Reference classes in healthcare establish healthy norms, such as pediatric growth charts of height and weight, and are used to chart deviations from these norms which represent potential clinical risk. How the demographics of the reference class influence clinical interpretation of deviations is unknown. Using normative modeling, a method for building reference classes, we evaluate the fairness (racial bias) in reference models of structural brain images that are widely used in psychiatry and neurology. We test whether including race in the model creates fairer models. We predict self-reported race using the deviation scores from three different reference class normative models, to better understand bias in an integrated, multivariate sense. Across all of these tasks, we uncover racial disparities that are not easily addressed with existing data or commonly used modeling techniques. Our work suggests that deviations from the norm could be due to demographic mismatch with the reference class, and assigning clinical meaning to these deviations should be done with caution. Our approach also suggests that acquiring more representative samples is an urgent research priority.

Figures (6)

• Figure 1: Overview of analysis workflow. A) Normative models of brain structure were used to generate deviation scores. Three normative models were fit (pre-trained, race not included, and race included) representing two different reference classes and two sets of covariates. B) Normative models were estimated for all regions in the Destrieux atlas destrieux_automatic_2010, a commonly used anatomical brain parcellation. C) The effect of self-reported race on the distribution of normative modeling deviation scores was quantified across all three normative models. D) Self-reported race was predicted using normative modeling deviation scores as features.

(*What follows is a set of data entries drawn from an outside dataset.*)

(** A breaker that tripped at [t] refuses until the cooldown has passed; then it
    allows every operation, and a failed probe does not open it again: four
    more failures are let through first. *)
Theorem breaker_half_open ts t t1 probes :
  (length ts mod 5 = 4)%nat → (length probes < 5)%nat →
  let b := breaker_after (ts ++ [t]) in
  breaker_allow b t1 = bool_decide (t + breakerCooldown <= t1)
  ∧ (t + breakerCooldown <= t1 → breaker_allow (foldl breaker_fail b probes) t1 = true).
Proof.
  intros Hts Hp. cbn zeta. rewrite <- breaker_after_fail.
  assert (breaker_fail (breaker_after ts) t = mkBreaker 0 (t + breakerCooldown)) as ->.
  { unfold breaker_fail, breaker_after. cbn [fails]. by rewrite Hts. }
  unfold breaker_allow, Before. split.
  - cbn [openUntil]. case_bool_decide; destruct (_ <? _) eqn:?; bool_hyps; done || lia.
  - intros Ht1. assert (∀ n, n + Z.of_nat (length probes) < 5 → 0 <= n →
      openUntil (foldl breaker_fail (mkBreaker n (t + breakerCooldown)) probes) = t + breakerCooldown) as H.
    { clear Hp. induction probes as [|p ps IH]; intros n Hn H0; [done|]. cbn [foldl length] in *.
      unfold breaker_fail at 2. unfold breakerTrip. cbn [fails]. replace (5 <=? n + 1) with false by lia.
      apply IH; lia. }
    rewrite H by lia. apply negb_true_iff. by apply Z.ltb_ge.
Qed.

• Figure 2: Summary of normative model deviation scores across all three reference classes (pre-trained, race not included, and race included) in HCP and UKB datasets. A) Average (mean) deviations for all brain regions within all racial groups (columns). B) Percentage of extreme deviations (positive and negative) for all brain regions within all racial groups (columns).

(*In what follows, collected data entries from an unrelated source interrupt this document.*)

(* ===== verification/Flight.v ===== *)
(** * Coalescing of concurrent scans

    [internal/mailstrix/flight.go]: callers that arrive with the same key while
    a scan of it runs wait for its outcome.  A configuration holds the group's
    map, every flight ever created and every caller with its program point; one
    [Action] is one atomic step (a critical section, a channel operation, the
    end of the scan function), and the scheduler picks actions in any order. *)

From Stdlib Require Import ZArith Lia.
From stdpp Require Import base gmap strings list numbers sorting.
From S2P Require Import Prelude VerdictCache.

Local Open Scope Z_scope.

(** The errors of a scan: [ErrScanIncomplete] and [ErrScannerClosed] of
    scanner.go and generation.go, [errScanBusy] of server.go, the error of an
    ended context, the failures of [finalScanVerdict], a recovered panic. *)
Inductive scanError :=
  | ErrScanIncomplete | ErrScannerClosed | ErrScanBusy | ErrContext
  | ErrDeadlineExceeded | ErrExtractor | ErrNative (message : string) | ErrPanic (message : string).

#[export] Instance scanError_eq_dec : EqDecision scanError.
Proof. solve_decision. Defined.

Record scanOutcome := mkOutcome { so_matches : slice Match; so_err : option scanError }.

• Figure 3: Group differences in A) residual errors and B) deviation scores across all three reference classes (pre-trained, race not modeled, and race modeled) in HCP and UKB. The t-statistic is plotted where White individuals are group one, and Asian or Black individuals are group two. Light colors (positive t-stat) represent larger residual errors or deviations in White individuals and dark colors (negative t-stat) represent larger residual errors or deviations in Asian or Black individuals. Brain regions with statistically significant group differences after multiple comparison correction (FDRcorr $p<0.05$) are shown. The number of brain regions showing group differences for each model is shown in Table \ref{['tab:table4']}.
• Figure 4: Prediction of self-reported race in A) HCP and B) UKB datasets using deviation scores from three different reference class normative models (pre-trained, race not included, and race included) as features. Performance is evaluated with confusion matrices, receiver operator characteristic (ROC) curves, and Area under the ROC curve (AUC). For the confusion matrix interpretation, the diagonal elements show where predicted label == true label, and the off-diagonal elements show mislabeled (predicted label != true label). The confusion matrices were normalized by the true labels to show ratios rather than counts. For interpreting the receiver operator characteristic (ROC) curves, we plot the performance across 5-fold cross validation (lighter colors, thin lines) and the also the mean across all folds (darker colors, thicker lines).
• Figure 5: Evaluation metrics for normative models in HCP dataset.